[[ Excerpted data open ]]

(** The row as its columns keep it. *)
Definition kept (m : DailyMetric) : DailyMetric :=
  {| dm_project_id := dm_project_id m;
     dm_date := dm_date m;
     dm_platform := dm_platform m;
     total_keywords_tracked := total_keywords_tracked m;
     keywords_with_citations := keywords_with_citations m;
     total_citations := total_citations m;
     avg_citation_position :=
       option_map Alerts.decimal_2 (avg_citation_position m);
     first_position_citations := first_position_citations m;
     top3_citations := top3_citations m;
     share_of_voice_percent := share_of_voice_percent m;
     dm_positive_mentions := dm_positive_mentions m;
     dm_neutral_mentions := dm_neutral_mentions m;
     dm_negative_mentions := dm_negative_mentions m |}.

(** [UNIQUE(project_id, date, platform)] *)
Definition same_key (a b : DailyMetric) : bool :=
  String.eqb (dm_project_id a) (dm_project_id b) &&
  (dm_date a =? dm_date b)%Z &&
  platform_eqb (dm_platform a) (dm_platform b).

(** [DO UPDATE SET c = EXCLUDED.c] for the nine columns the statement
    lists; the share of voice of the row stays. *)
Definition excluded (new old : DailyMetric) : DailyMetric :=
  {| dm_project_id := dm_project_id old;
     dm_date := dm_date old;
     dm_platform := dm_platform old;
     total_keywords_tracked := total_keywords_tracked new;
     keywords_with_citations := keywords_with_citations new;
     total_citations := total_citations new;
     avg_citation_position := avg_citation_position new;
     first_position_citations := first_position_citations new;
     top3_citations := top3_citations new;
     share_of_voice_percent := share_of_voice_percent old;
     dm_positive_mentions := dm_positive_mentions new;
     dm_neutral_mentions := dm_neutral_mentions new;
     dm_negative_mentions := dm_negative_mentions new |}.

(** [INSERT ... ON CONFLICT (project_id, date, platform) DO UPDATE] of
    one row. *)
Definition upsert (table : list DailyMetric) (new : DailyMetric)
  : list DailyMetric :=
  if existsb (same_key new) table
  then map (fun old => if same_key new old then excluded new old else old)
           table
  else (table ++ [new])%list.

(** Generate daily metrics for a project: the table after the statement,
    or the error that leaves it as it was. *)
Definition generateDailyMetrics (d : DB) (table : list DailyMetric)
    (projectId : string) (date : Time) : Outcome (list DailyMetric) :=
  let rows := select_metrics d projectId (date_of date) in
  if forallb fits rows
  then Returns (fold_left upsert (map kept rows) table)
  else Throws "numeric field overflow".

End DailyMetrics.

(* ===================================================================== *)
(** * The alert routes ([routes/alerts.ts])                              *)
(* ===================================================================== *)

Module AlertRoutes.

Import Scoring.

(** A row of [alerts]: what [createAlert] stored, the key the store gave
    it, and the columns of its status.  [is_read] defaults to [false] and
    no statement of the application sets it to [NULL]. *)
Record AlertRow : Type := {
  ar_id : string;
  ar_alert : Alert;
  is_read : bool;
  read_at : option Time;
  read_by : option string
}.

[[ Excerpted data closed ]]

Please give the number of lines in the data above where the word "Definition" appears, and nothing besides.

*Written response*
5